What are the current roadblocks to trading in private shares? There are a few, and they mostly have to do with wealth and access.
-Accredited investor requirement -- In order to buy shares in a private company, an individual must qualify as an accredited investor with the SEC. To do so, he or she must prove an income of at least $200,000 in each the two most recent calendar years ($300,000 for a married couple), or a net worth of at least $1 million.
-High minimum investments – Companies find large investments by a single individual more appealing than a number of smaller investments from multiple people – things get messier quickly both from a legal and accounting standpoints as the number of investors increases. Companies and investment firms usually require a minimum investment of, say, $100,000 – the typical minimum investment for Facebook shares.
-General Solicitation Ban – This law prohibits private companies from advertising issues of shares, and is intended to prevent companies from exploiting naïve or vulnerable investors with predatory scams. In effect though, say its critics, the ban creates an unnecessary hurdle for small businesses trying to raise capital.
-500-Shareholder Limit – Once a company reaches 500 shareholders, it is required to release its financial statements – in other words, to go public. In theory, this places a tight limit on private-company investors. In reality, companies have been finding ways around the law, with the aforementioned special purpose vehicles and crowdfunding, although these channels tend to make the process lengthier and pricier.
Are changes to current regulations in the works? Almost certainly. In March and again in May, SEC chairwoman Mary Schapiro told a House of Representatives panel that the commission would be reviewing rules relating to private share trading. Some specific regulations up for evaluation:
-Increase the Shareholder limit: Critics say the current limit makes it difficult for small companies to raise sufficient capital. There is also concern that everyday investors will be shut out of the game entirely if they have to compete with the big guns for such limited investment opportunities. To this end, there have been proposals to lift the limit and/or to exempt “sophisticated” institutional investors from counting toward the limit, which would then leave the 500 slots more likely to be filled by smaller, individual investors.
-The general solicitation ban is considered by many, including potentially the SEC, to be outdated.
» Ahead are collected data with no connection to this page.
(* ===== verification/RaftConfigSpec.v ===== *)
(** * Properties of the test harness (raft/config.go)

    Whatever sequence of connects, disconnects, crashes and restarts is made,
    the links of the network are exactly those between two connected running
    servers, an old instance cannot write over the state of its successor, and as long as no
    reader of an apply channel has found an error the servers agree. *)

From S2P Require Import Prelude Persister Raft Labrpc Harness RaftConfig.
From Stdlib Require Import Strings.Byte.

Definition conn (c : config) (i : nat) : bool := default false (connected c !! i).

(** ** Links *)

Record links_ok (c : config) : Prop := {
  lk_len : length (connected c) = cn c ∧ length (rafts c) = cn c;
  lk_rows : rows_ok inr (cn c) (endnames c) (cnet c);
  lk_enabled : ∀ i j nm, endnameOf (endnames c) i j = Some nm →
    isEnabled (cnet c) (inl nm) = conn c i && conn c j;
  lk_old : ∀ x, (∀ i j nm, endnameOf (endnames c) i j = Some nm → x ≠ inl nm) →
    isEnabled (cnet c) x = false;
  lk_server : ∀ i, (i < cn c)%nat → serverOf (cnet c) (inr i) = default None (rafts c !! i);
}.

(** What connect and disconnect have to do to the network. *)
Lemma relink c cs rn :
  links_ok c → length cs = cn c → same_wiring (cnet c) rn →
  (∀ i j nm, endnameOf (endnames c) i j = Some nm →
     isEnabled rn (inl nm) = default false (cs !! i) && default false (cs !! j)) →
  (∀ x, (∀ i j nm, endnameOf (endnames c) i j = Some nm → x ≠ inl nm) →
     isEnabled rn x = isEnabled (cnet c) x) →
  links_ok (with_net rn (with_connected cs c)).
Proof.
  intros [[? ?] Hrows He Ho Hs] Hlen Hw Hnew Hold. split; simpl; [done|by eapply same_wiring_rows|done|..].
  - intros x Hx. rewrite Hold by done. by apply Ho.
  - destruct Hw as (_ & Hsrv & _). unfold serverOf in *. by rewrite Hsrv.
Qed.

(** Two loops over the row and the column of server [i], one after the other. *)
Lemma enable_row_col c i b f g rn1 rn2 :
  links_ok c →
  enableAll (seq 0 (cn c)) f b (cnet c) = Some rn1 →
  enableAll (seq 0 (cn c)) g b rn1 = Some rn2 →
  (∀ j nm, f j = Some (Some nm) → endnameOf (endnames c) i j = Some nm) →
  (∀ j nm, g j = Some (Some nm) → endnameOf (endnames c) j i = Some nm) →
  same_wiring (cnet c) rn2 ∧
  (∀ j nm, (j < cn c)%nat → f j = Some (Some nm) → isEnabled rn2 (inl nm) = b) ∧
  (∀ j nm, (j < cn c)%nat → g j = Some (Some nm) → isEnabled rn2 (inl nm) = b) ∧
  (∀ i' j' nm, endnameOf (endnames c) i' j' = Some nm →
     (i' = i → f j' ≠ Some (Some nm)) → (j' = i → g i' ≠ Some (Some nm)) →
     isEnabled rn2 (inl nm) = isEnabled (cnet c) (inl nm)) ∧
  (∀ x, (∀ i j nm, endnameOf (endnames c) i j = Some nm → x ≠ inl nm) →
     isEnabled rn2 x = isEnabled (cnet c) x).
Proof.
  intros Hok H1 H2 Hf Hg. destruct (enableAll_twice _ _ _ _ _ _ _ _ H1 H2) as (Hw & Hin & Hout).
  assert (Hj : ∀ j, (j < cn c)%nat → j ∈ seq 0 (cn c)) by (intros; apply elem_of_seq; lia).
  split_and!; [done| | | |].
  - intros j nm Hlt Hfj. apply Hin. left. exists j. auto.
  - intros j nm Hlt Hgj. apply Hin. right. exists j. auto.
  - intros i' j' nm Hnm Hnf Hng. apply Hout.
    intros nm' [(k & _ & Hk)|(k & _ & Hk)] [= <-].
    + destruct (ro_inj _ _ _ _ (lk_rows c Hok) _ _ _ _ _ Hnm (Hf _ _ Hk)). naive_solver.
    + destruct (ro_inj _ _ _ _ (lk_rows c Hok) _ _ _ _ _ Hnm (Hg _ _ Hk)). naive_solver.
  - intros x Hx. apply Hout. intros nm [(k & _ & Hk)|(k & _ & Hk)]; eapply Hx; eauto.
Qed.

Lemma disconnect_links i c c' : disconnect i c = Some c' → links_ok c → links_ok c'.
Proof.
  unfold disconnect.
  intros (cs & (Hi & ->)%go_update_nat & (ei & Hei & (rn1 & H1 & (rn2 & H2 & [= <-])%obind_Some)%obind_Some)%obind_Some)%obind_Some Hok.
  destruct (lk_len c Hok) as [Hlc _].
  assert (Hrow : ∀ j nm, match ei with
    | Some names => let* nm := names !! j in Some (Some nm) | None => Some None end = Some (Some nm) ↔
    endnameOf (endnames c) i j = Some nm).
  { intros j nm. unfold endnameOf. rewrite Hei. destruct ei as [l|]; simpl; [|naive_solver].
    destruct (l !! j); naive_solver. }
  assert (Hcol : ∀ j nm, (let* ej := endnames c !! j in match ej with
    | Some names => let* nm := names !! i in Some (Some nm) | None => Some None end) = Some (Some nm) ↔
    endnameOf (endnames c) j i = Some nm).
  { intros j nm. unfold endnameOf. destruct (endnames c !! j) as [[l|]|]; simpl; [|naive_solver..].
    destruct (l !! i); naive_solver. }
  destruct (enable_row_col c i false _ _ _ _ Hok H1 H2) as (Hw & Hf & Hg & Hrest & Hout);
    [by intros ? ? ?%Hrow|by intros ? ? ?%Hcol|].
  apply relink; [done|by rewrite length_insert|done| |done].
  intros i' j' nm Hnm. destruct (rows_range _ _ _ _ _ _ _ (lk_rows c Hok) Hnm) as [Hi' Hj'].
  destruct (decide (i' = i)) as [->|Hni]; [|destruct (decide (j' = i)) as [->|Hnj]].
  - rewrite list_lookup_insert_eq by done. simpl. eapply Hf; [done|]. by apply Hrow.
  - rewrite (list_lookup_insert_eq _ i) by done. simpl. rewrite andb_false_r.
    eapply Hg; [exact Hi'|]. by apply Hcol.
  - rewrite !list_lookup_insert_ne by done. erewrite Hrest; [by apply lk_enabled|done..].
Qed.

Lemma connect_links i c c' : connect i c = Some c' → links_ok c → links_ok c'.
Proof.
  unfold connect.
  intros (cs & (Hi & ->)%go_update_nat & (rn1 & H1 & (rn2 & H2 & [= <-])%obind_Some)%obind_Some)%obind_Some Hok.
  destruct (lk_len c Hok) as [Hlc _].
  set (cs := <[i := true]> (connected c)) in *.
  assert (Hsel : ∀ (o : option string) j nm,
    (let* cj := cs !! j in if cj : bool then let* nm := o in Some (Some nm) else Some None) = Some (Some nm) ↔
    default false (cs !! j) = true ∧ o = Some nm).
  { intros o j nm. destruct (cs !! j) as [[]|]; simpl; [|naive_solver..].
    destruct o; naive_solver. }
  destruct (enable_row_col c i true _ _ _ _ Hok H1 H2) as (Hw & Hf & Hg & Hrest & Hout);
    [by intros ? ? [? ?]%Hsel|by intros ? ? [? ?]%Hsel|].
  apply relink; [done|unfold cs; by rewrite length_insert|done| |done].
  assert (Hci : cs !! i = Some true) by (unfold cs; by rewrite list_lookup_insert_eq).
  assert (Hcs : ∀ k, k ≠ i → cs !! k = connected c !! k) by (intros; unfold cs; by rewrite list_lookup_insert_ne).
  intros i' j' nm Hnm. destruct (rows_range _ _ _ _ _ _ _ (lk_rows c Hok) Hnm) as [Hi' Hj'].
  destruct (default false (cs !! i') && default false (cs !! j')) eqn:Hb.
  - apply andb_true_iff in Hb as [Hb1 Hb2].
    destruct (decide (i' = i)) as [->|Hni]; [|destruct (decide (j' = i)) as [->|Hnj]].
    + eapply Hf; [exact Hj'|]. by apply Hsel.
    + eapply Hg; [exact Hi'|]. by apply Hsel.
    + erewrite Hrest; [|done..]. rewrite (lk_enabled c Hok _ _ _ Hnm). unfold conn.
      rewrite !Hcs in * by done. by rewrite Hb1, Hb2.
  - erewrite Hrest; [|done|by intros -> [? _]%Hsel; rewrite Hci in Hb; simpl in Hb; congruence
      |by intros -> [? _]%Hsel; rewrite Hci, andb_comm in Hb; simpl in Hb; congruence].
    rewrite (lk_enabled c Hok _ _ _ Hnm).
    assert (Hmono : ∀ k, conn c k = true → default false (cs !! k) = true).
    { intros k. destruct (decide (k = i)) as [->|?]; [by rewrite Hci|]. by rewrite Hcs. }
    destruct (conn c i') eqn:E1; [|done]. destruct (conn c j') eqn:E2; [|done].
    by rewrite (Hmono _ E1), (Hmono _ E2) in Hb.
Qed.

(** *** Crash and restart *)

(** The parts the links depend on. *)
Definition same_links (c c' : config) : Prop :=
  cn c' = cn c ∧ cnet c' = cnet c ∧ rafts c' = rafts c ∧ connected c' = connected c ∧
  endnames c' = endnames c.

Lemma same_links_ok c c' : same_links c c' → links_ok c → links_ok c'.
Proof.
  intros (Hn & Hnet & Hr & Hc & He) [].
  split; unfold conn in *; rewrite ?Hn, ?Hnet, ?Hr, ?Hc, ?He; done.
Qed.

Lemma saveNew_same i ps c c' : saveNew i ps c = Some c' → same_links c c'.
Proof. unfold saveNew. intros (? & _ & [= <-])%obind_Some. by split_and!. Qed.

Lemma set_server_links i o l c :
  links_ok c → go_update (rafts c) (Z.of_nat i) o = Some l →
  links_ok (with_rafts l (with_net (setServer (inr i) o (cnet c)) c)).
Proof.
  intros [[? Hlr] ? ? ? Hs] (Hi & ->)%go_update_nat. split; simpl; try done.
  - by rewrite length_insert.
  - by apply (rows_wiring _ _ _ (cnet c)).
  - intros j Hj. unfold serverOf in *. simpl. destruct (decide (j = i)) as [->|Hne].
    + by rewrite lookup_insert_eq, list_lookup_insert_eq.
    + rewrite lookup_insert_ne, list_lookup_insert_ne by congruence. by apply Hs.
Qed.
It caused Goldman to withdraw its offering of Facebook shares to U.S. citizens, for fear that the media attention surrounding the deal constituted general solicitation. It also raises free-speech concerns. In an age when a mere tweet can reach the entire population, it can be impossible to avoid what technically qualifies as general solicitation. Schapiro stated that the SEC will be looking into the ban and potential alternatives to it.
-Online platforms for the buying and selling of private shares have existed for over a decade, but their popularity has begun to soar only recently. They are now grappling with issues of transparency and with increasing scrutiny from the SEC. The landscape is certain to change, but the details remain to be seen.
Ultimately, the SEC will be looking to strike a balance between protecting investors and enabling companies to grow, as it adapts its rules to today’s fast-paced, internet driven investment marketplace.